An explicit high-order, symplectic, finite-difference time-domain (SFDTD) scheme is applied to a bioelectromagnetic simulation using a simple model of a pregnant woman and her fetus. Compared to the traditional FDTD scheme, this scheme maintains the inherent nature of the Hamilton system and ensures energy conservation numerically and a high precision. The SFDTD scheme is used to predict the specific absorption rate (SAR) for a simple model of a pregnant female woman (month 9) using radio frequency (RF) fields from 1.5 T and 3 T MRI systems (operating at approximately 64 and 128 MHz, respectively). The results suggest that by using a plasma protective layer under the 1.5 T MRI system, the SAR values for the pregnant woman and her fetus are significantly reduced. Additionally, for a 90 degree plasma protective layer, the SAR values are approximately equal to the 120 degree layer and the 180 degree layer, and it is reduced relative to the 60 degree layer. This proves that using a 90 degree plasma protective layer is the most effective and economical angle to use.
Citation: Gao Y, Yang H (2014) A High-Order, Symplectic, Finite-Difference Time-Domain Scheme for Bioelectromagnetic Applications within the Mother/Fetus Model. PLoS ONE 9(12): e114425. https://doi.org/10.1371/journal.pone.0114425
Editor: Josué Sznitman, Technion - Israel Institute of Technology, Israel
Received: March 21, 2014; Accepted: November 10, 2014; Published: December 10, 2014
Copyright: © 2014 Gao, Yang. This is an open-access article distributed under the terms of the Creative Commons Attribution License, which permits unrestricted use, distribution, and reproduction in any medium, provided the original author and source are credited.

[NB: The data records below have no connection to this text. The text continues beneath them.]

(** ** Concrete runs *)

Module Witness.
Import Messages.Demo Addr.Demo Connection.Witness Socks5.Witness AddrTable.Witness.
#[local] Existing Instance demo_wire.
#[local] Existing Instance demo_wire_laws.

Lemma demo_table_inv : table_inv demo_table.
Proof. exists demo_ops. split; [apply demo_ops_ok|apply demo_run]. Qed.

Definition news : list AddrV2Message :=
  [mk_addrv2 (Ipv4 [10; 0; 0; 7]) 8333 1; mk_addrv2 (Unknown 9 [1]) 8333 1].

Lemma gossip_witness :
  ∃ t', process_addresses (Ipv4 [9; 9; 9; 9]) news demo_table = Some t' ∧
    (∀ p r, slot_at demo_table p = Some r → slot_at t' p = Some r).
Proof.
  destruct (gossip_never_evicts (Ipv4 [9; 9; 9; 9]) news demo_table demo_table_inv) as (t' & Hp & _ & Ho & _).
  - repeat constructor; by apply (bool_decide_unpack _); vm_compute.
  - exists t'. split; [exact Hp|exact Ho].
Defined.

(** A save that fails after ten bytes. *)
Lemma peers_file_witness :
  ∃ states final,
    table_save (mk_faults None (Some (10%nat, Other)) None None) "/node/" "peers.bin" demo_table ∅
      = Some (Some Other, states) ∧ last states = Some final ∧
    table_load "/node/peers.bin" final = Ok (table_new TABLE_WIDTH TABLE_SLOT).
Proof.
  destruct (peers_file_safe (mk_faults None (Some (10%nat, Other)) None None) "/node/" "peers.bin" demo_table ∅)
    as (r & states & Hs & _ & _ & final & Hl & Hf); [done|apply demo_table_inv|].
  assert (r = Some Other) as ->.
  { unfold table_save in Hs. destruct (write_table demo_table); [|done]. by injection Hs as <- _. }
  exists states, final. split; [exact Hs|]. split; [exact Hl|exact Hf].
Defined.
(** What the last save leaves is there in the end. *)
Lemma brun_last b0 ls ts ds b :
  book_ok b0 → b0.(bk_flush) ≠ Some PStopped → brun b0 ls ts ds b → Forall no_fault ls →
  b.(bk_flush) = Some PStopped → ∃ t, t ∈ ts ∧ load b.(bk_disk) = Ok (persisted t).
Proof using Hsha H1 Hfile laws.
  intros Hok Hp. induction 1 as [|ls ts ds b l states b' Hr IH Hl Hst]; [done|].
  intros [Hnf Hf]%Forall_app Hend. pose proof (brun_ok _ _ _ _ _ Hok Hr) as Hb.
  assert (b.(bk_flush) = Some PStopped → b'.(bk_disk) = b.(bk_disk) →
    ∃ t, t ∈ ts ++ [b'.(bk_table)] ∧ load b'.(bk_disk) = Ok (persisted t)) as Hkeep.
  { intros Hbp ->. destruct (IH Hnf Hbp) as (t & ? & ?). exists t. split; [apply elem_of_app; by left|done]. }
  destruct Hst as [senders b|now later ch io b|now later f b states b' Hft|source payload b|o b t Hop|b|b _];
    try by apply Hkeep.
  - destruct (addr_turn_frame senders b) as (Hd & Hpf & _). rewrite Hpf in Hend. by apply Hkeep.
  - destruct (feeler_turn_frame now later ch io b) as (Hd & Hpf & _). rewrite Hpf in Hend. by apply Hkeep.
  - destruct Hb as [Ht _ _ _ Hbp].
    destruct (flush_turn_spec _ _ _ _ _ _ Ht Hbp Hft) as (_ & _ & _ & _ & Hlast & _).
    destruct (Hlast Hend) as [[??]|Hd]; [by apply Hkeep|].
    exists b.(bk_table). split; [apply elem_of_app; left; by eapply brun_table|].
    apply Hd. by apply Forall_cons in Hf as [Hf _].
Qed.

(** *** Theorems *)

(** C31: The address book survives every way of stopping: whatever bytes the peers
    file holds, the node starts with a table, no thread around it panics, and
    in every state of the disk along a run the file loads as it did at the
    start or as a table the node held; with --connect it is never written. *)
Theorem restart_finds_peers given seeds p2p_port now d :
  map_Forall (λ _, bytes_ok) d → Forall socket_ok given → Forall ip_ok seeds → in_u 16 p2p_port →
  ∃ b0, start_book dir file given seeds p2p_port now d = Ok b0 ∧
    ∀ ls ts ds b, brun b0 ls ts ds b →
      b.(bk_addr) ≠ APanicked ∧ b.(bk_feeler) ≠ FPanicked ∧ b.(bk_flush) ≠ Some PPanicked ∧
      ∀ s, s ∈ ds →
        (given ≠ [] → s = d) ∧
        (load s = load d ∨ ∃ t, t ∈ ts ∧ load s = Ok (persisted t)).
Proof using Hsha H1 Hfile laws.
  intros Hd Hg Hs Hp. destruct (start_book_ok given seeds p2p_port now d Hd Hg Hs Hp) as (b0 & Hb & Hok & Hdisk & Hfl).
  exists b0. split; [done|]. intros ls ts ds b Hr. destruct (brun_ok _ _ _ _ _ Hok Hr) as [_ _ Ha Hf Hfp].
  split_and!; [done|by destruct (bk_feeler b)|done|].
  intros s Hin. destruct (brun_disk _ _ _ _ _ Hok Hr) as [_ Hds].
  destruct (Hds s) as [->|[Hn Hl]]; [by constructor|split; auto; left; by rewrite Hdisk|].
  rewrite Hdisk in Hl. split; [|done]. intros Hne. by apply Hfl in Hne.
Qed.

(** C32: A node that is shut down keeps what it learnt: from the moment both flags
    are cleared, two turns of the address thread and three of the feeler end
    them, in whatever order they and the other threads run. In a node started
    without --connect there is a flush thread, and three turns end it if it has
    not ended yet; as long as no disk operation fails after the flags were
    cleared, the file then loads as a table held after that moment. With
    --connect there is none, and nothing is saved. *)
Theorem shutdown_saves_peers given seeds p2p_port now d b0 ls1 ts1 ds1 b1 ls2 ts2 ds2 b2 :
  map_Forall (λ _, bytes_ok) d → Forall socket_ok given → Forall ip_ok seeds → in_u 16 p2p_port →
  start_book dir file given seeds p2p_port now d = Ok b0 → brun b0 ls1 ts1 ds1 b1 →
  stopped b1 → brun b1 ls2 ts2 ds2 b2 →
  (2 ≤ turns is_addr ls2)%nat → (3 ≤ turns is_feeler ls2)%nat → (3 ≤ turns is_flush ls2)%nat →
  b2.(bk_addr) = AStopped ∧ b2.(bk_feeler) = FStopped ∧
  (given ≠ [] → b2.(bk_flush) = None) ∧
  (given = [] → b2.(bk_flush) = Some PStopped ∧
     (b1.(bk_flush) ≠ Some PStopped → Forall no_fault ls2 →
        ∃ t, t ∈ ts2 ∧ load b2.(bk_disk) = Ok (persisted t))).
Proof using Hsha H1 Hfile laws.
  intros Hd Hg Hs Hp Hstart Hr1 Hstop Hr2 Hta Htf Htp.
  destruct (start_book_ok given seeds p2p_port now d Hd Hg Hs Hp) as (b & Hb & Hok0 & _ & Hn).
  rewrite Hstart in Hb. injection Hb as <-.
  pose proof (brun_ok _ _ _ _ _ Hok0 Hr1) as Hok1. pose proof (brun_ok _ _ _ _ _ Hok1 Hr2) as [_ _ Ha Hf Hpp].
  destruct (brun_left _ _ _ _ _ Hok1 Hstop Hr2) as [_ (Hla & Hlf & Hlp)].
  assert (b2.(bk_flush) = None ↔ given ≠ []) as Hnone.
  { destruct (brun_disk _ _ _ _ _ Hok0 Hr1) as [Hn1 _], (brun_disk _ _ _ _ _ Hok1 Hr2) as [Hn2 _].
    by rewrite Hn2, Hn1, Hn. }
  split_and!; [| |by apply Hnone|].
  - destruct (bk_addr b2); try done; simpl in Hla; destruct (bk_addr b1); simpl in Hla; lia.
  - destruct (bk_feeler b2); try done; simpl in Hlf; destruct (bk_feeler b1); simpl in Hlf; lia.
  - intros Hnil. assert (b2.(bk_flush) = Some PStopped) as Hend.
    { destruct (bk_flush b2) as [[]|]; try done; [..|by destruct Hnone as [[] _]];
        simpl in Hlp; destruct (bk_flush b1) as [[]|]; simpl in Hlp; lia. }
    split; [done|]. intros Hfl Hnf. by eapply brun_last.
Qed.
End Properties.

(** ** As threads to be joined *)

Inductive book_thread := ThAddr | ThFeeler | ThFlush.
#[global] Instance book_thread_eq_dec : EqDecision book_thread.
Proof. solve_decision. Defined.

Section Join.
Context `{WireLaws} `{DefaultHasher} `{AddrCodec} {laws : AddrCodecLaws} (sha3_256 : list Z → list Z).
Context (Hsha : ∀ l, array_ok 32 (sha3_256 l)).
Context (n : Network) (proxied : bool) (dir file : string) (Hfile : file ≠ "peers.tmp").

(** The flags are the main thread's. *)
Definition of_book (l : blabel) : bool := match l with BStop | BStopManager => false | _ => true end.

Lemma bstep_flags b l states b' :
  bstep sha3_256 n proxied dir file b l states b' → book_ok b → of_book l = true →
  b'.(bk_running) = b.(bk_running) ∧ b'.(bk_managing) = b.(bk_managing).
Proof using Hfile laws.
  destruct 1 as [senders b|now later ch io b|now later f b states b' Hft|source payload b|o b t Hop|b|b _]; try done; intros Hok _.
  - apply addr_turn_frame.
  - apply feeler_turn_frame.
  - destruct Hok as [Ht _ _ _ Hp]. by destruct (flush_turn_spec _ _ Hfile _ _ _ _ _ _ Ht Hp Hft) as ((d & p & ->) & _).
Qed.

#[global] Instance book_joinable : Joinable book blabel book_thread := {|
  j_step b l b' := blabel_ok l ∧ of_book l = true ∧ ∃ states, bstep sha3_256 n proxied dir file b l states b';
  j_ok := book_ok;
  j_halted := stopped;
  j_threads b := [ThAddr; ThFeeler] ++ match b.(bk_flush) with Some _ => [ThFlush] | None => [] end;
  j_left b t :=
    match t with
    | ThAddr => addr_left b.(bk_addr)
    | ThFeeler => feeler_left b.(bk_feeler)
    | ThFlush => flush_left b.(bk_flush)
    end;
  j_ended b t :=
    match t with
    | ThAddr => match b.(bk_addr) with AStopped => true | _ => false end
    | ThFeeler => match b.(bk_feeler) with FStopped => true | _ => false end
    | ThFlush => match b.(bk_flush) with Some PStopped => true | _ => false end
    end;
  j_turn l :=
    match l with
    | BAddr _ => Some ThAddr
    | BFeeler _ _ _ _ => Some ThFeeler
    | BFlush _ _ _ => Some ThFlush
    | _ => None
    end;
|}.

#[global] Instance book_joinable_laws : JoinableLaws book blabel book_thread (H:=book_joinable).
Proof using Hsha Hfile H1 laws.
  split.
  - intros b l b' (Hl & _ & states & Hst) Hok. by eapply bstep_ok.
  - intros b l b' (Hl & _ & states & Hst) Hs. by eapply bstep_stopped.
  - intros b l b' (Hl & _ & states & Hst) Hok. simpl. do 2 f_equal.
    pose proof (bstep_flush_none _ _ _ _ _ Hfile _ _ _ _ Hok Hst) as Hn.
    destruct (bk_flush b'), (bk_flush b); naive_solver.
  - intros b. simpl. destruct (bk_flush b); apply (bool_decide_unpack _); done.
  - intros b l b' t (Hl & _ & states & Hst) Hok Hs _.
    destruct (bstep_left _ _ _ _ _ Hfile _ _ _ _ Hok Hs Hst) as (Ha & Hf & Hp).
    unfold counts. destruct t; simpl; destruct l; simpl in *; try done; lia.
  - intros b t Hok Hs _ Hl. destruct t; simpl in *.
    + exists (BAddr true). eexists. split; [done|]. split_and!; [done|done|]. eexists. constructor.
    + exists (BFeeler 0 0 (mk_choice 0 (λ _, 0) (λ _, 0) 0 0) (mk_io (Err TimedOut) (λ _, None) (λ _, None) 0 0 0)).
      eexists. split; [done|]. split_and!; [|done|eexists; constructor]. by repeat split.
    + exists (BFlush 0 0 (mk_faults None None None None)).
      destruct (flush_turn dir file 0 0 (mk_faults None None None None) b) as [states b'] eqn:Hft.
      exists b'. split; [done|]. split_and!; [done|done|]. exists states. by constructor.
  - intros b t [_ _ Ha Hf Hp] Ht Hl. destruct t; simpl in *.
    + destruct (bk_addr b); simpl in *; try lia; done.
    + destruct (bk_feeler b); simpl in *; try lia; done.
    + destruct (bk_flush b) as [[]|]; simpl in *; try lia; try done. set_solver.
Qed.
End Join.

(** ** Concrete runs *)

Module Witness.
Import Messages.Demo Addr.Demo Connection.Witness Socks5.Witness AddrTable.Witness Outbound.Witness.
#[local] Existing Instance demo_wire.
#[local] Existing Instance demo_wire_laws.

Abbreviation bstep := (bstep demo_sha Bitcoin_ false "/node/" "peers.bin").
Abbreviation brun := (brun demo_sha Bitcoin_ false "/node/" "peers.bin").

Definition exec (l : blabel) (b : book) : option (list fs * book) :=
  match l with
  | BAddr senders => Some ([], addr_turn senders b)
  | BFeeler now later ch io => Some ([], feeler_turn demo_sha Bitcoin_ false now later ch io b)
  | BFlush now later f => Some (flush_turn "/node/" "peers.bin" now later f b)
  | BNews source payload => Some ([], with_news (b.(bk_news) ++ [(source, payload)]) b)
  | BReport o => (λ t, ([], with_table t b)) <$> run_op TABLE_WIDTH TABLE_SLOT MAX_BUCKETS o b.(bk_table)
  | BStop => Some ([], with_flags false b.(bk_managing) b)
  | BStopManager => if b.(bk_running) then None else Some ([], with_flags false false b)
  end.

Lemma bexec_step l b states b' : exec l b = Some (states, b') → bstep b l states b'.
Proof.
  destruct l; simpl; try (intros [= <- <-]; by constructor).
  - intros [= Heq]. by constructor.
  - intros (t & Ht & [= -> ->])%fmap_Some. by constructor.
  - destruct (bk_running b) eqn:Hr; [done|]. intros [= <- <-]. by constructor.
Qed.

Fixpoint exec_all (ls : list blabel) (ts : list Table) (ds : list fs) (b : book)
    : option (list Table * list fs * book) :=
  match ls with
  | [] => Some (ts, ds, b)
  | l :: ls => '(states, b) ← exec l b; exec_all ls (ts ++ [b.(bk_table)]) (ds ++ states) b
  end.

Lemma exec_run b0 ls0 ls ts ds b ts' ds' b' :
  brun b0 ls0 ts ds b → Forall blabel_ok ls → exec_all ls ts ds b = Some (ts', ds', b') →
  brun b0 (ls0 ++ ls) ts' ds' b'.
Proof.
  revert ls0 ts ds b. induction ls as [|l ls IH]; intros ls0 ts ds b Hr Hok; cbn [exec_all].
  { intros [= <- <- <-]. by rewrite app_nil_r. }
  apply Forall_cons in Hok as [Hl Hok]. intros ([states b1] & Hst%bexec_step & Hrest)%bind_Some.
  replace (ls0 ++ l :: ls) with ((ls0 ++ [l]) ++ ls) by (by rewrite <- app_assoc).
  eapply IH; [by eapply brun_step|done|exact Hrest].
Qed.

Definition works : faults := mk_faults None None None None.
Definition net : network_io := mk_io (Err TimedOut) (λ _, None) (λ _, None) 0 3 77.

(** The node starts without a file, hears of an address, opens a feeler, writes
    the table after ten minutes and is stopped. *)
Definition seeds : list IpAddr := [V4 [10; 0; 0; 1]].
Definition running_part : list blabel :=
  [BAddr true; BNews (Ipv4 [9; 9; 9; 9]) news; BAddr true;
   BFeeler 0 0 some_choice net; BFeeler (from_secs 31) 0 some_choice net; BFeeler 0 (from_secs 32) some_choice net;
   BFlush 0 0 works; BFlush (from_secs 601) (from_secs 602) works; BAddr true; BStop; BStopManager].
Definition stopping_part : list blabel :=
  [BAddr true; BFlush 0 0 works; BAddr true; BFeeler 0 0 some_choice net; BFeeler 0 0 some_choice net;
   BFlush 0 0 works; BFeeler 0 0 some_choice net; BFlush 0 0 works].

Funding: The authors have no support or funding to report.
Competing interests: The authors have declared that no competing interests exist.
Because the protection of a pregnant woman and her fetus is very important, the algorithm that is used in mother/fetus modeling and simulation must have a high precision and must be numerically stable.
The Finite Different Method (FDM), Finite Element Method (FEM) and Finite Volume Method (FVM) can be used for calculating the SAR values of the mother/fetus model. The FEM is more precise caused by the possibility to use high-order approximations. And since the methods for the high-order calculations of the FVM are developed by various groups recently , , the statement that high-order calculations are not available for the FVM does not hold true anymore at present time. Nevertheless, the FDM is better for processing the simplified geometries, the FEM and FVM are not necessary for the calculation of the mother/fetus model. Furthermore, the FDM can give simpler linear equations systems which could be solved faster. Also the finite-difference time-domain (FDTD) scheme is one of the FDM based on the time-domain. It can cover a wide frequency range with a single simulation and treat nonlinear material properties in a natural way. So the FDTD scheme is considered for our mother/fetus modeling and simulation.
To this end, our proposed high-order, symplectic, finite-difference time-domain (SFDTD) scheme is compared to the traditional FDTD scheme and the high-order FDTD scheme.
The traditional FDTD scheme has two shortcomings. First, it cannot accurately model curved, complex surfaces and material discontinuities by using the stair-casing approach with structured grids. Second, this scheme accumulates significant errors from numerical instability, dispersion and anisotropies.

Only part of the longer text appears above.